[Items from a dataset]
※
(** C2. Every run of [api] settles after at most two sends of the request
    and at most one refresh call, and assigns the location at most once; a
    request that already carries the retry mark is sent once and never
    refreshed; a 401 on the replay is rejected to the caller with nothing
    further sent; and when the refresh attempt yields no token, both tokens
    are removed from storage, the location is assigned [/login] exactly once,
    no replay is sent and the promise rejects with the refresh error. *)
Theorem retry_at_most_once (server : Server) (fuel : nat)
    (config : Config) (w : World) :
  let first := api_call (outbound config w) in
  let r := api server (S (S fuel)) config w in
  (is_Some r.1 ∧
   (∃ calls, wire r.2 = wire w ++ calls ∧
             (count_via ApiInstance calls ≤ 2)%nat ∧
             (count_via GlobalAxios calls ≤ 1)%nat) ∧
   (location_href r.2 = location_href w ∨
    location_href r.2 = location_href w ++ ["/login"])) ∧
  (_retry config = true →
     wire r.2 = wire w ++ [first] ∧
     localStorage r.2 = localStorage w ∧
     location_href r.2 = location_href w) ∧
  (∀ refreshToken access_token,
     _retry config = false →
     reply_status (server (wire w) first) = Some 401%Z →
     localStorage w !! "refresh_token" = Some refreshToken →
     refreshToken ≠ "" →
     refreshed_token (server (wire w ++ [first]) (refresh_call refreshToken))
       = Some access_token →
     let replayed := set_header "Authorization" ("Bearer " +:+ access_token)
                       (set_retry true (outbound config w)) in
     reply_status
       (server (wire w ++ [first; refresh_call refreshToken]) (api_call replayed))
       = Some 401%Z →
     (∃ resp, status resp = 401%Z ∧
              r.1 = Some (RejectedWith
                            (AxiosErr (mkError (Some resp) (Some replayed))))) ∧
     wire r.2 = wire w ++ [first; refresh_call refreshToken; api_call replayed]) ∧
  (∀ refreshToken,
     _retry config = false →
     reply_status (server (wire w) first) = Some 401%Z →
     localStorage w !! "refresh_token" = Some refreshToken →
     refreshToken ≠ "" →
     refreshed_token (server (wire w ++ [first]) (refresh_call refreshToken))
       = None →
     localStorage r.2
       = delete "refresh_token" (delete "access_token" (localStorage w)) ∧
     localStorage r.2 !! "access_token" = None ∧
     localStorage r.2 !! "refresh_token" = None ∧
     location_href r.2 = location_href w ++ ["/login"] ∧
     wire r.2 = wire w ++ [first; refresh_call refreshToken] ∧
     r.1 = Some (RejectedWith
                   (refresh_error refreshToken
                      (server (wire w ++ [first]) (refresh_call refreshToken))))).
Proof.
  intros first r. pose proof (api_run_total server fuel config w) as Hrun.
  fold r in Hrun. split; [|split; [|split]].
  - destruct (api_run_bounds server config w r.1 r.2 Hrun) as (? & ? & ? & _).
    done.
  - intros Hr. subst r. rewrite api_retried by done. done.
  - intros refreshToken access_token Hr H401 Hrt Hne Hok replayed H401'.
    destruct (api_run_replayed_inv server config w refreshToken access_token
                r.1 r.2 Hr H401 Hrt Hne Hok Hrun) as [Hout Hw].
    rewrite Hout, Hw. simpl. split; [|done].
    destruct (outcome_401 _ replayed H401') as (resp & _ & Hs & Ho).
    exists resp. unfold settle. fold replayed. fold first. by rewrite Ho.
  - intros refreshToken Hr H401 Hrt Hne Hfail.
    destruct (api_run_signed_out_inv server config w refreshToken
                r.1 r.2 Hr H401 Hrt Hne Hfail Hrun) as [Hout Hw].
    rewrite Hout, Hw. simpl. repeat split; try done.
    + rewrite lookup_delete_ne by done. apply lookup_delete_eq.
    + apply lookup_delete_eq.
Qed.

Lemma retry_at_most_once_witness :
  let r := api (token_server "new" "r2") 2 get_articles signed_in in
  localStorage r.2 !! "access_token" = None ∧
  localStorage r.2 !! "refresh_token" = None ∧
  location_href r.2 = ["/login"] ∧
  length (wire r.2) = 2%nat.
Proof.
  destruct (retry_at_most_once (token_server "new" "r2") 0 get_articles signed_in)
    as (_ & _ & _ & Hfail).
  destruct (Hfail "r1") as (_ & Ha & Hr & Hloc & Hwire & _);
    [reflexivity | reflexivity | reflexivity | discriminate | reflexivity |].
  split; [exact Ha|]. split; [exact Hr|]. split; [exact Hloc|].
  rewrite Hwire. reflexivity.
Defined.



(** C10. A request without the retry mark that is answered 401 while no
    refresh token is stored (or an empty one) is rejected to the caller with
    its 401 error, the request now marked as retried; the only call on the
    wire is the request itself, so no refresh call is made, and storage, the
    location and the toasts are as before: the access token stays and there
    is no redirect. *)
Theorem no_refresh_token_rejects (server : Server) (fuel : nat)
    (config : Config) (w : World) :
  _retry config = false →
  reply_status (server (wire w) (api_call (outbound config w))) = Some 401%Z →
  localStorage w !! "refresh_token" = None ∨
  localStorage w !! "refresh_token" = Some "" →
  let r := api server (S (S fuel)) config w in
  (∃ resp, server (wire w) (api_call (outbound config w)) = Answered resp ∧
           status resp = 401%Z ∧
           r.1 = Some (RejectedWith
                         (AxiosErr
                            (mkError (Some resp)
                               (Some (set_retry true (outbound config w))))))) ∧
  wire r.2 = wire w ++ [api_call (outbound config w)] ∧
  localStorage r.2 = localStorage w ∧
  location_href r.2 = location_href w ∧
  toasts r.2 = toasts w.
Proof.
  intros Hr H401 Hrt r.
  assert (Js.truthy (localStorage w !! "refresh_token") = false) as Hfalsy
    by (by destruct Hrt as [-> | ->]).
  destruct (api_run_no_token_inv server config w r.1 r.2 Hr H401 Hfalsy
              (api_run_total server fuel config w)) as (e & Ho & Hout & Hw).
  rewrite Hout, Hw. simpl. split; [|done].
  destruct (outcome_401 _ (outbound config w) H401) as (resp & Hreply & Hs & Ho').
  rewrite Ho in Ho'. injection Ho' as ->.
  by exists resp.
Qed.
※
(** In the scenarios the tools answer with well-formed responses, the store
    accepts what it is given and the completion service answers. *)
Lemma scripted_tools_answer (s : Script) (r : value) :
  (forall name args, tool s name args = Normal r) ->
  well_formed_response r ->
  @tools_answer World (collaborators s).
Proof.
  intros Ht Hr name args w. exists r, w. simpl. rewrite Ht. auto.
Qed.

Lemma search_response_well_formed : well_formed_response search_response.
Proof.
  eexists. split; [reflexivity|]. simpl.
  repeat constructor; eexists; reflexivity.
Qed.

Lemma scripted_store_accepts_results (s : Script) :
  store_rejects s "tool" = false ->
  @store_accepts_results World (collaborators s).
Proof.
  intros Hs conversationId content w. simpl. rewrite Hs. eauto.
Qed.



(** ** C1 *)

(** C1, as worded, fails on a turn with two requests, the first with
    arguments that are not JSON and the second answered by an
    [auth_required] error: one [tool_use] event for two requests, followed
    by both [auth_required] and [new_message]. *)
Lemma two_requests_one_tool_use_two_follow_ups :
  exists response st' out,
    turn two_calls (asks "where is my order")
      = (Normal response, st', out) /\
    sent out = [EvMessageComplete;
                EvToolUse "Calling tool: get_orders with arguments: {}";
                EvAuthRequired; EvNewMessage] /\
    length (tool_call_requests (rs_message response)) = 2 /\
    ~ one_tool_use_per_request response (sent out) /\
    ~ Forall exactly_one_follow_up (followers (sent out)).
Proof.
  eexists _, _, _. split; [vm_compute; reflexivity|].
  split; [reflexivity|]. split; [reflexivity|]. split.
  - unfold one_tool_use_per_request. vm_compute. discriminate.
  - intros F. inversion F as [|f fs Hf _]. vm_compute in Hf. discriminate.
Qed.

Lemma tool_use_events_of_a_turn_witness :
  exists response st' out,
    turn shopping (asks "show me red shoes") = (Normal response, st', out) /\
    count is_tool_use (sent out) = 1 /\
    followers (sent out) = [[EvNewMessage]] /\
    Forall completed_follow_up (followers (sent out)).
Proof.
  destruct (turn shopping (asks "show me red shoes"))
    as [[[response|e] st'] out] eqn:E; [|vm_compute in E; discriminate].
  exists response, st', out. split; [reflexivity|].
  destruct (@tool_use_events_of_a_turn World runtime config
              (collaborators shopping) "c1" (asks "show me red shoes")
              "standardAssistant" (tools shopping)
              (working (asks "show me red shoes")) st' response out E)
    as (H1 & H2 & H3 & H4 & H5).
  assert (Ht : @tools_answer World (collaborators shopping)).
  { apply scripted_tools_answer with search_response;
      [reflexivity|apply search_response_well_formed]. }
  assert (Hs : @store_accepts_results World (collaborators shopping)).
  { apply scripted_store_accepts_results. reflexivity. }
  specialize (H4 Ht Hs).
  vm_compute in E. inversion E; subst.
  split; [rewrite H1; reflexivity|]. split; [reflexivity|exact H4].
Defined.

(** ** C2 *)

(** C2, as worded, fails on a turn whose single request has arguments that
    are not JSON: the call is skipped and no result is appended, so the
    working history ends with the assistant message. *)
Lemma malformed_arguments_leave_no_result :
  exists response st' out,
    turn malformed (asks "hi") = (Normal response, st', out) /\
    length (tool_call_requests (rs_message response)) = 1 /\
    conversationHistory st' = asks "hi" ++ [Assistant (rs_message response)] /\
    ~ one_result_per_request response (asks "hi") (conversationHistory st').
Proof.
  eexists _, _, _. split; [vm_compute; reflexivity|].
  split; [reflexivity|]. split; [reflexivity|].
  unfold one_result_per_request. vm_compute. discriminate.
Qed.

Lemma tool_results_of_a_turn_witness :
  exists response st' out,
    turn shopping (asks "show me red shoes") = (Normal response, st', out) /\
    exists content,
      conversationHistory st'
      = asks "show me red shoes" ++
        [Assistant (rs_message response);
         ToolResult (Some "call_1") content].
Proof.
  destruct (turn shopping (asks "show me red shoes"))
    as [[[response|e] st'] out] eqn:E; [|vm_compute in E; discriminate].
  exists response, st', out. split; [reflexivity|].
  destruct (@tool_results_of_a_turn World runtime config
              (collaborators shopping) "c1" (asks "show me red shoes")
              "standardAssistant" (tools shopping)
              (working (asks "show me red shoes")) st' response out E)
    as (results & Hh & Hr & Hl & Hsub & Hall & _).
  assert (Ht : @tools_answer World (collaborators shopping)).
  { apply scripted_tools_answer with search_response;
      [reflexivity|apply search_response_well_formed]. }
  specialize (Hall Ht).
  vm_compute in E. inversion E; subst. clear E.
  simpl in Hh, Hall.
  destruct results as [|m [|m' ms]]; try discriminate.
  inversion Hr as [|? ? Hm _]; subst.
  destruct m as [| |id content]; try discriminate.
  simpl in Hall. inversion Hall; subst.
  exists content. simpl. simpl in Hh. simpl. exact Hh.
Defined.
※
Problem description → Where the string "specialize" appears in a line of the entries above, return that line.

Answer space →
  specialize (H4 Ht Hs).
  specialize (Hall Ht).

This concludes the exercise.